The marketing for the Nintendo Switch OLED describes the console as a brand new Switch model that comes with one major improvement to the build: a brand new 7.0-inch organic light-emitting diode screen instead of the 6.2 inch LCD screen of the original console. OLED’s enhanced image quality means better contrast, higher brightness, a wider color range, and a much better full viewing angle, and the screen itself is more durable and consumes less power. Aside from the brand new screen, the Nintendo Switch OLED has increased storage capacity (64 gigabytes as opposed to 32) and is slightly heavier than previous models, although the weight difference is negligible and usually won’t affect gameplay. Other than these technological advances, not much has significantly changed from the original Switch.

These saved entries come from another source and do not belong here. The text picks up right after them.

(* ===== verification/RaftTypes.v ===== *)
(** Data of the consensus layer: the enumerations and structures of
    src/kv/kv_types.h and src/consensus/aft/raft_types.h, the calls a node
    makes to the components around it, and the interface ([AftEnv]) through
    which their answers reach it. *)

From S2P Require Import Prelude Serialized Views.

Abbreviation NodeId := string.

Inductive ConsensusType := CFT | BFT.
Inductive ReconfigurationType := ONE_TRANSACTION | TWO_TRANSACTION.
Inductive LeadershipState := Leader | Follower | Candidate.
Inductive MembershipState := Learner | Active | RetirementInitiated | Retired.
Inductive RetirementPhase := Committed | Ordered | Signed | Completed.

#[export] Instance ConsensusType_eq_dec : EqDecision ConsensusType.
Proof. solve_decision. Defined.
#[export] Instance ReconfigurationType_eq_dec : EqDecision ReconfigurationType.
Proof. solve_decision. Defined.
#[export] Instance LeadershipState_eq_dec : EqDecision LeadershipState.
Proof. solve_decision. Defined.
#[export] Instance MembershipState_eq_dec : EqDecision MembershipState.
Proof. solve_decision. Defined.
#[export] Instance RetirementPhase_eq_dec : EqDecision RetirementPhase.
Proof. solve_decision. Defined.

(** The enumerators' values, which the source compares. *)
Definition RetirementPhase_value (p : RetirementPhase) : Z :=
  match p with Committed => 0 | Ordered => 1 | Signed => 2 | Completed => 3 end.

(** [opt > v] and [opt >= v] on [std::optional]: an empty optional is below
    every value. *)
Definition phase_gt (o : option RetirementPhase) (p : RetirementPhase) : bool :=
  from_option (fun q => RetirementPhase_value p <? RetirementPhase_value q) false o.
Definition phase_ge (o : option RetirementPhase) (p : RetirementPhase) : bool :=
  from_option (fun q => RetirementPhase_value p <=? RetirementPhase_value q) false o.

(** [kv::TxID] and [ccf::TxID]. *)
Record TxID := MkTxID { tx_term : Z; tx_version : Z }.

Record NodeInfo := MkNodeInfo { hostname : string; port : string }.
#[export] Instance NodeInfo_eq_dec : EqDecision NodeInfo.
Proof. solve_decision. Defined.

(** [kv::Configuration]; [Configuration::Nodes] is a [std::map]. *)
Abbreviation Nodes := (gmap NodeId NodeInfo).
Record Configuration := MkConfiguration {
  conf_idx : Z;
  conf_nodes : Nodes;
  bft_offset : Z;
  rid : Z
}.

(** [Aft::NodeState]. *)
Record NodeState := MkNodeState {
  node_info : NodeInfo;
  sent_idx : Z;
  match_idx : Z;
  last_ack_timeout : Z
}.
#[export] Instance eta_NodeState : Settable NodeState := fun r =>
  MkNodeState (node_info r) (sent_idx r) (match_idx r) (last_ack_timeout r).

Inductive AppendEntriesResponseType := OK | FAIL | REQUIRE_EVIDENCE.
#[export] Instance AppendEntriesResponseType_eq_dec : EqDecision AppendEntriesResponseType.
Proof. solve_decision. Defined.

Record AppendEntries := MkAppendEntries {
  ae_idx : Z;
  ae_prev_idx : Z;
  ae_term : Z;
  ae_prev_term : Z;
  ae_leader_commit_idx : Z;
  ae_term_of_idx : Z;
  ae_contains_new_view : bool
}.

Record AppendEntriesResponse := MkAppendEntriesResponse {
  aer_term : Z;
  aer_last_log_idx : Z;
  aer_success : AppendEntriesResponseType
}.

Record RequestVote := MkRequestVote {
  rv_term : Z;
  rv_last_committable_idx : Z;
  rv_term_of_last_committable_idx : Z
}.

Record RequestVoteResponse := MkRequestVoteResponse {
  rvr_term : Z;
  rvr_vote_granted : bool
}.

(** The messages a node sends and handles, tagged by their [RaftMsgType]. *)
Inductive RaftMsg :=
| MsgAppendEntries (r : AppendEntries)
| MsgAppendEntriesResponse (r : AppendEntriesResponse)
| MsgRequestVote (r : RequestVote)
| MsgRequestVoteResponse (r : RequestVoteResponse).

(** [kv::ApplyResult]. *)
Inductive ApplyResult :=
| PASS | PASS_SIGNATURE | PASS_BACKUP_SIGNATURE | PASS_BACKUP_SIGNATURE_SEND_ACK
| PASS_NONCES | PASS_NEW_VIEW | PASS_SNAPSHOT_EVIDENCE
| PASS_ENCRYPTED_PAST_LEDGER_SECRET | PASS_APPLY | APPLY_FAIL.
#[export] Instance ApplyResult_eq_dec : EqDecision ApplyResult.
Proof. solve_decision. Defined.

Record ResharingResult := MkResharingResult {
  rr_seqno : Z;
  rr_reconfiguration_id : Z
}.

(** What a [kv::ConsensusHook] does to the consensus object: the mutating
    calls of [kv::ConfigurableConsensus] that its [call] makes. A
    configuration hook computes the new set of nodes from the latest one. *)
Inductive Hook :=
| HookConfiguration (version : Z) (cfg_delta : list (NodeId * option NodeInfo))
    (learners retired_nodes : gset NodeId)
| HookResharings (version : Z) (results : list (Z * ResharingResult)).

(** One element of [kv::BatchVector]. *)
Record BatchEntry := MkBatchEntry {
  be_index : Z;
  be_data : bytes;
  be_globally_committable : bool;
  be_hooks : list Hook
}.

(** What a [kv::AbstractExecutionWrapper] reports after [apply]. *)
Record Executed := MkExecuted {
  ex_result : ApplyResult;
  ex_hooks : list Hook;
  ex_entry : bytes;
  ex_term : Z;
  ex_index : Z
}.

(** Calls a node makes to its store, ledger, channels, resharing tracker,
    random engine and task queue, in order. *)
Inductive Effect :=
| StoreCompact (v : Z)
| StoreRollback (tx_id : TxID) (term_of_next_version : Z)
| StoreInitialiseTerm (t : Z)
| LedgerPutEntry (data : bytes) (globally_committable : bool) (term index : Z)
| LedgerTruncate (idx : Z)
| LedgerCommit (idx : Z)
| LedgerInit (idx recovery_start_idx : Z)
| StoreApplied (index : Z)
| SendAuthenticated (to : NodeId) (msg : RaftMsg)
| AssociateNodeAddress (id : NodeId) (host port : string)
| TrackerAddNetworkConfiguration (c : Configuration)
| TrackerReshare (c : Configuration)
| TrackerAddResharingResult (seqno rid : Z) (r : ResharingResult)
| TrackerCompact (idx : Z)
| RandomDraw (ms : Z)
| CleanupRetiredNodes
| ScheduleSubmitOrc (rid delay : Z).

(** The components around a node. Their answers may depend on everything the
    node has called so far (the trace), so nothing is assumed of them beyond
    what a theorem names. *)
Class AftEnv := {
  (** whether assertions are compiled in (no [NDEBUG]) *)
  env_asserts : bool;
  (** [NodeToNode::send_authenticated], [NodeToNode::have_channel] *)
  env_send : list Effect -> NodeId -> RaftMsg -> bool;
  env_have_channel : list Effect -> NodeId -> bool;
  (** [NodeToNode::recv_authenticated], for each message type: the message and
      the rest of the data, or a [DroppedMessageException] *)
  env_recv_append_entries : list Effect -> NodeId -> bytes -> option (AppendEntries * bytes);
  env_recv_append_entries_response :
    list Effect -> NodeId -> bytes -> option (AppendEntriesResponse * bytes);
  env_recv_request_vote : list Effect -> NodeId -> bytes -> option (RequestVote * bytes);
  env_recv_request_vote_response :
    list Effect -> NodeId -> bytes -> option (RequestVoteResponse * bytes);
  (** [LedgerProxy::get_entry] and [skip_entry]: [None] when they throw *)
  env_get_entry : bytes -> option (bytes * bytes);
  env_skip_entry : bytes -> option bytes;
  (** [Store::apply], and the [apply] of the wrapper it returns *)
  env_store_apply : list Effect -> bytes -> bool -> TxID -> option (list Effect -> Executed);
  (** [ResharingTracker] queries *)
  env_find_reconfiguration : list Effect -> Nodes -> option Z;
  env_have_resharing_result_for : list Effect -> Z -> Z -> bool;
  (** [distrib(rand)] *)
  env_random : list Effect -> Z;
  (** what reading [configurations.back().nodes] gives when the list is empty *)
  env_empty_back_nodes : Nodes;
}.

(** [starting_view_change], [Aft::append_entries_size_limit],
    [Aft::batch_window_size]. *)
Definition starting_view_change : Z := 2.
Definition append_entries_size_limit : Z := 20000.
Definition batch_window_size : Z := 100.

The Switch OLED comes with plenty of quality of life changes, though, aside from the new OLED screen, that allow for a more convenient experience overall. The two that I feel are most important are the new kickstand for the console, and the brand new dock. The original Switch had a small, 58mm X 19mm kickstand, that in addition to holding up the console would be used to protect the insert for a microSD card. The Switch OLED, however, has upgraded the kickstand to be as wide as the console itself, allowing for more stability and comfort. It definitely helps if you tend to use the Switch undocked rather than docked. And the dock itself has a brand new coat of paint and a significant advancement: the USB port in the back of the console has been replaced by an ethernet port. Other consoles have had ethernet ports for quite some time; the original Xbox came with one – starting in 2001. But this addition is a revelation for Nintendo. Most of their products have required a secondary LAN adapter in order to connect a LAN cable to the console. Since a LAN cable is usually the preferred method of staying connected to the internet, the OLED dock would almost certainly be everyone’s top choice if it were sold separately.

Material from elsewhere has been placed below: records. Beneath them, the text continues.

(* ===== verification/Raft.v ===== *)
(** The consensus node: [aft::Aft] of src/consensus/aft/raft.h with the
    [aft::State] it shares (src/consensus/aft/impl/state.h).

    The object's fields are the record [Aft]; each member function is a
    computation [M A] on it, in the order of the source. Locks are omitted:
    every public function holds the node's lock for its whole body, so its
    computation is one atomic step. Log lines are omitted. Calls to the store,
    ledger, channels, resharing tracker and task queue are appended to [trace];
    their answers come from [AftEnv]. An iteration over a
    [std::map] or [std::unordered_map] goes through [map_to_list]. *)

From S2P Require Import Prelude Serialized Views RaftTypes.

(** [aft::State]. *)
Record State := MkState {
  my_node_id : NodeId;
  current_view : Z;
  last_idx : Z;
  commit_idx : Z;
  cft_watermark_idx : Z;
  view_history : list Z;
  new_view_idx : Z;
  requested_evidence_from : option NodeId;
  initial_recovery_primary : option (NodeId * Z)
}.
#[export] Instance eta_State : Settable State := fun r =>
  MkState (my_node_id r) (current_view r) (last_idx r) (commit_idx r)
    (cft_watermark_idx r) (view_history r) (new_view_idx r)
    (requested_evidence_from r) (initial_recovery_primary r).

So you’d think that with all of these enhancements, the Switch OLED is totally worth the price, right? Well, it depends. While there is no denying the clear improvements that the Switch OLED has over the original build, I would only recommend the new model if it would be your first ever Switch console, or if your current model is in dire need of an upgrade or repair. The original Nintendo Switch sold for $300, and the OLED costs $350. $50 dollars for the advancements detailed here sounds worth it, but perhaps not for anyone who has a working Switch and doesn’t need the boost in graphical power. This is not to say that I don’t find these changes impressive – far from it, actually. Games like Metroid Dread look amazing on the OLED screen, and Smash Bros, especially, looks marvelous. But these games already look pretty great on the Switch I already have. And the better graphics and quality of life changes aren’t enough to have me crashing down at my local Gamestop or Target, trying to find an OLED.

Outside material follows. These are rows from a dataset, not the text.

(* ===== verification/RaftWire.v ===== *)
(** The wire format of consensus messages.

    The structures of src/consensus/aft/raft_types.h are packed and sent as
    their object representation; [NodeToNode::recv_authenticated]
    (src/node/node_to_node.h) overlays the structure on the received bytes and
    hands them to the channel for verification.  The verification itself is a
    parameter: it sees the header and the data that follows, and returns the
    data left after its own authentication header, or fails. *)

From S2P Require Import Prelude Serialized Views RaftTypes Raft.

Definition bool_byte (b : bool) : Z := if b then 1 else 0.

Definition AppendEntriesResponseType_value (t : AppendEntriesResponseType) : Z :=
  match t with OK => 0 | FAIL => 1 | REQUIRE_EVIDENCE => 2 end.

(** The handler compares the byte with [OK] and [FAIL] only, so every other
    value behaves as [REQUIRE_EVIDENCE]. *)
Definition AppendEntriesResponseType_of (v : Z) : AppendEntriesResponseType :=
  if v =? 0 then OK else if v =? 1 then FAIL else REQUIRE_EVIDENCE.

(** ** Packed structures *)

(** Consecutive 64-bit fields. *)
Fixpoint words (l : list Z) : bytes :=
  match l with
  | [] => []
  | x :: l => le_encode 8 x ++ words l
  end.

Definition encode_AppendEntries (r : AppendEntries) : bytes :=
  words [raft_append_entries; ae_idx r; ae_prev_idx r; ae_term r; ae_prev_term r;
         ae_leader_commit_idx r; ae_term_of_idx r] ++ [bool_byte (ae_contains_new_view r)].

Definition encode_AppendEntriesResponse (r : AppendEntriesResponse) : bytes :=
  words [raft_append_entries_response; aer_term r; aer_last_log_idx r] ++
  [AppendEntriesResponseType_value (aer_success r)].

Definition encode_RequestVote (r : RequestVote) : bytes :=
  words [raft_request_vote; rv_term r; rv_last_committable_idx r;
         rv_term_of_last_committable_idx r].

Definition encode_RequestVoteResponse (r : RequestVoteResponse) : bytes :=
  words [raft_request_vote_response; rvr_term r] ++ [bool_byte (rvr_vote_granted r)].

Definition encode_RaftMsg (m : RaftMsg) : bytes :=
  match m with
  | MsgAppendEntries r => encode_AppendEntries r
  | MsgAppendEntriesResponse r => encode_AppendEntriesResponse r
  | MsgRequestVote r => encode_RequestVote r
  | MsgRequestVoteResponse r => encode_RequestVoteResponse r
  end.

Definition word (k : nat) (data : bytes) : Z := le_decode (take 8 (drop (8 * k) data)).
Definition byte_at (k : nat) (data : bytes) : Z := default 0 (data !! k).

Definition overlay_AppendEntries (data : bytes) : AppendEntries :=
  {| ae_idx := word 1 data; ae_prev_idx := word 2 data; ae_term := word 3 data;
     ae_prev_term := word 4 data; ae_leader_commit_idx := word 5 data;
     ae_term_of_idx := word 6 data;
     ae_contains_new_view := negb (byte_at 56 data =? 0) |}.

Definition overlay_AppendEntriesResponse (data : bytes) : AppendEntriesResponse :=
  {| aer_term := word 1 data; aer_last_log_idx := word 2 data;
     aer_success := AppendEntriesResponseType_of (byte_at 24 data) |}.

Definition overlay_RequestVote (data : bytes) : RequestVote :=
  {| rv_term := word 1 data; rv_last_committable_idx := word 2 data;
     rv_term_of_last_committable_idx := word 3 data |}.

Definition overlay_RequestVoteResponse (data : bytes) : RequestVoteResponse :=
  {| rvr_term := word 1 data; rvr_vote_granted := negb (byte_at 16 data =? 0) |}.

(** [recv_authenticated<T>]: [None] when it throws. *)
Definition recv_authenticated {T} (sizeof : nat) (overlay : bytes -> T)
    (verify : bytes -> bytes -> option bytes) (data : bytes) : option (T * bytes) :=
  if (length data <? sizeof)%nat then None
  else
    rest ← verify (take sizeof data) (drop sizeof data);
    Some (overlay (take sizeof data), rest).

(** ** Round trip *)

Lemma words_length l : length (words l) = (8 * length l)%nat.
Proof.
  induction l as [|x l IH]; [done|]. cbn [words length]. rewrite length_app, le_encode_length, IH. lia.
Qed.

Lemma word_words k l rest x :
  l !! k = Some x -> is_u64 x -> word k (words l ++ rest) = x.
Proof.
  unfold word. revert k. induction l as [|y l IH]; intros k Hk Hx; [done|].
  cbn [words]. rewrite <- app_assoc. destruct k as [|k]; cbn in Hk.
  - injection Hk as ->. rewrite drop_0, take_app_length' by by rewrite le_encode_length.
    by apply le_decode_encode.
  - replace (8 * S k)%nat with (length (le_encode 8 y) + 8 * k)%nat
      by (rewrite le_encode_length; lia).
    rewrite <- drop_drop, drop_app_length. by apply IH.
Qed.

Lemma byte_at_words k l b : k = (8 * length l)%nat -> byte_at k (words l ++ [b]) = b.
Proof.
  intros ->. unfold byte_at. by rewrite lookup_app_r, words_length, Nat.sub_diag
    by (rewrite words_length; lia).
Qed.

(** The fields of a message are 64-bit. *)
Definition msg_wf (m : RaftMsg) : Prop :=
  match m with
  | MsgAppendEntries r =>
      Forall is_u64 [ae_idx r; ae_prev_idx r; ae_term r; ae_prev_term r;
        ae_leader_commit_idx r; ae_term_of_idx r]
  | MsgAppendEntriesResponse r => Forall is_u64 [aer_term r; aer_last_log_idx r]
  | MsgRequestVote r =>
      Forall is_u64 [rv_term r; rv_last_committable_idx r; rv_term_of_last_committable_idx r]
  | MsgRequestVoteResponse r => is_u64 (rvr_term r)
  end.

(** The handler of each type of message; only append entries carry data. *)
Definition handle_RaftMsg {env : AftEnv} (from : NodeId) (m : RaftMsg) (data : bytes) : M unit :=
  match m with
  | MsgAppendEntries r => recv_append_entries from r data
  | MsgAppendEntriesResponse r => recv_append_entries_response from r
  | MsgRequestVote r => recv_request_vote from r
  | MsgRequestVoteResponse r => recv_request_vote_response from r
  end.

(** A node whose channels verify messages with [verify]. *)
Record wire_channels (env : AftEnv)
    (verify : list Effect -> NodeId -> bytes -> bytes -> option bytes) : Prop := {
  wire_append_entries tr from data : env_recv_append_entries tr from data =
    recv_authenticated 57 overlay_AppendEntries (verify tr from) data;
  wire_append_entries_response tr from data : env_recv_append_entries_response tr from data =
    recv_authenticated 25 overlay_AppendEntriesResponse (verify tr from) data;
  wire_request_vote tr from data : env_recv_request_vote tr from data =
    recv_authenticated 32 overlay_RequestVote (verify tr from) data;
  wire_request_vote_response tr from data : env_recv_request_vote_response tr from data =
    recv_authenticated 17 overlay_RequestVoteResponse (verify tr from) data
}.

Lemma peek_word type rest :
  is_u64 type -> snd (peek 8 (le_encode 8 type ++ rest)) = Ret type.
Proof.
  intros Ht. unfold peek, mbind, ST_bind, get. rewrite length_app, le_encode_length.
  destruct (Nat.ltb_spec (8 + length rest) 8); [lia|].
  rewrite take_app_length' by by rewrite le_encode_length. cbn [snd].
  by rewrite le_decode_encode.
Qed.

Lemma recv_authenticated_app {T} n (overlay : bytes -> T) verify hd tail :
  length hd = n ->
  recv_authenticated n overlay verify (hd ++ tail) =
  (rest ← verify hd tail; Some (overlay hd, rest)).
Proof.
  intros <-. unfold recv_authenticated. rewrite length_app, take_app_length, drop_app_length.
  destruct (Nat.ltb_spec (length hd + length tail) (length hd)); [lia|done].
Qed.

Lemma bool_byte_ne b : negb (bool_byte b =? 0) = b.
Proof. by destruct b. Qed.

(** Read the fields of an encoded message back. *)
Ltac read_fields :=
  repeat match goal with H : Forall _ (_ :: _) |- _ => apply Forall_cons in H as [? H] end;
  f_equal;
  first [ eapply word_words; [reflexivity|by auto]
        | rewrite byte_at_words by reflexivity; apply bool_byte_ne ].

Lemma overlay_encode_AppendEntries r :
  msg_wf (MsgAppendEntries r) -> overlay_AppendEntries (encode_AppendEntries r) = r.
Proof.
  intros Hm. destruct r as [a b c d e f g]. cbn in Hm. unfold overlay_AppendEntries, encode_AppendEntries.
  cbn [ae_idx ae_prev_idx ae_term ae_prev_term ae_leader_commit_idx ae_term_of_idx
    ae_contains_new_view]. read_fields.
Qed.

Lemma overlay_encode_AppendEntriesResponse r :
  msg_wf (MsgAppendEntriesResponse r) ->
  overlay_AppendEntriesResponse (encode_AppendEntriesResponse r) = r.
Proof.
  intros Hm. destruct r as [a b t]. cbn in Hm.
  unfold overlay_AppendEntriesResponse, encode_AppendEntriesResponse.
  cbn [aer_term aer_last_log_idx aer_success].
  rewrite byte_at_words by reflexivity.
  replace (AppendEntriesResponseType_of _) with t by (by destruct t). read_fields.
Qed.

Lemma overlay_encode_RequestVote r :
  msg_wf (MsgRequestVote r) -> overlay_RequestVote (encode_RequestVote r) = r.
Proof.
  intros Hm. destruct r as [a b c]. cbn in Hm. unfold overlay_RequestVote, encode_RequestVote.
  cbn [rv_term rv_last_committable_idx rv_term_of_last_committable_idx].
  rewrite <- (app_nil_r (words _)). read_fields.
Qed.

Lemma overlay_encode_RequestVoteResponse r :
  msg_wf (MsgRequestVoteResponse r) ->
  overlay_RequestVoteResponse (encode_RequestVoteResponse r) = r.
Proof.
  intros Hm. destruct r as [a b]. cbn in Hm.
  unfold overlay_RequestVoteResponse, encode_RequestVoteResponse.
  cbn [rvr_term rvr_vote_granted]. read_fields.
Qed.

(** A message is read back as it was written: receiving the bytes a node
    sends for a message, followed by an authentication header, runs the handler
    of the message's type on the same message and on the data after that header
    when the channel accepts the header, and does nothing when it does not. *)
Lemma message_wire env verify from m tail s :
  wire_channels env verify -> msg_wf m ->
  recv_message from (encode_RaftMsg m ++ tail) s =
  match verify (trace s) from (encode_RaftMsg m) tail with
  | Some payload => catch (handle_RaftMsg from m payload) (fun _ => skip) s
  | None => (s, Ret tt)
  end.
Proof.
  intros [W1 W2 W3 W4] Hm. unfold recv_message.
  assert (Hpeek : snd (peek 8 (encode_RaftMsg m ++ tail)) = Ret
    match m with
    | MsgAppendEntries _ => raft_append_entries
    | MsgAppendEntriesResponse _ => raft_append_entries_response
    | MsgRequestVote _ => raft_request_vote
    | MsgRequestVoteResponse _ => raft_request_vote_response
    end).
  { destruct m; cbn [encode_RaftMsg]; unfold encode_AppendEntries,
      encode_AppendEntriesResponse, encode_RequestVote, encode_RequestVoteResponse;
    cbn [words]; rewrite <- ?app_assoc; by rewrite peek_word. }
  rewrite Hpeek. clear Hpeek. unfold mbind, ST_bind, get.
  destruct m as [r|r|r|r]; cbn [Z.eqb raft_append_entries raft_append_entries_response
    raft_request_vote raft_request_vote_response encode_RaftMsg handle_RaftMsg Pos.eqb] in *.
  - rewrite W1, recv_authenticated_app, overlay_encode_AppendEntries by done.
    by destruct (verify _ _ _ _).
  - rewrite W2, recv_authenticated_app, overlay_encode_AppendEntriesResponse by done.
    by destruct (verify _ _ _ _).
  - rewrite W3, recv_authenticated_app, overlay_encode_RequestVote by done.
    by destruct (verify _ _ _ _).
  - rewrite W4, recv_authenticated_app, overlay_encode_RequestVoteResponse by done.
    by destruct (verify _ _ _ _).
Qed.

(** ** A simulated environment

    Concrete components to run nodes with: channels that deliver everything
    and use a one-byte authentication header, ledger entries that are framed by a
    one-byte size, a store for which an entry [kind :: term :: index :: _] is a
    signature when [kind] is one, and a constant random engine. *)

Definition sim_verify (header tail : bytes) : option bytes :=
  match tail with 42 :: payload => Some payload | _ => None end.

Definition sim_get_entry (data : bytes) : option (bytes * bytes) :=
  match data with
  | n :: data => if Z.of_nat (length data) <? n then None
                 else Some (take (Z.to_nat n) data, drop (Z.to_nat n) data)
  | [] => None
  end.

Definition sim_apply (entry : bytes) : Executed :=
  match entry with
  | kind :: term :: index :: _ =>
      MkExecuted (if kind =? 1 then PASS_SIGNATURE else PASS) [] entry term index
  | _ => MkExecuted APPLY_FAIL [] entry 0 0
  end.

Definition sim_env : AftEnv := {|
  env_asserts := true;
  env_send _ _ _ := true;
  env_have_channel _ _ := true;
  env_recv_append_entries _ _ := recv_authenticated 57 overlay_AppendEntries sim_verify;
  env_recv_append_entries_response _ _ :=
    recv_authenticated 25 overlay_AppendEntriesResponse sim_verify;
  env_recv_request_vote _ _ := recv_authenticated 32 overlay_RequestVote sim_verify;
  env_recv_request_vote_response _ _ :=
    recv_authenticated 17 overlay_RequestVoteResponse sim_verify;
  env_get_entry := sim_get_entry;
  env_skip_entry data := snd <$> sim_get_entry data;
  env_store_apply _ entry _ _ := Some (fun _ => sim_apply entry);
  env_find_reconfiguration _ _ := None;
  env_have_resharing_result_for _ _ _ := false;
  env_random _ := 0;
  env_empty_back_nodes := ∅
|}.

Lemma sim_wire_channels : wire_channels sim_env (fun _ _ => sim_verify).
Proof. by split. Qed.

Definition sim_node (me : NodeId) : Aft :=
  new_aft CFT me 10 100 false false false Active ONE_TRANSACTION.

But that doesn’t mean that you shouldn’t buy it if you think it may be worth it. With the holidays here, the Nintendo Switch OLED is an amazing gift for someone who doesn’t have – but is dying to get – a Switch. Recently released games like Pokemon Brilliant Diamond and Shining Pearl, and Mario Party Superstars would make worthy new games to give as last minute gifts on a brand new Nintendo Switch OLED.
Bronx native Isaac Espinosa is a senior intern at the New York Videogame Critics Circle. Recently, Isaac was named the Circle’s first assistant mentor. He also published his first story in The Verge.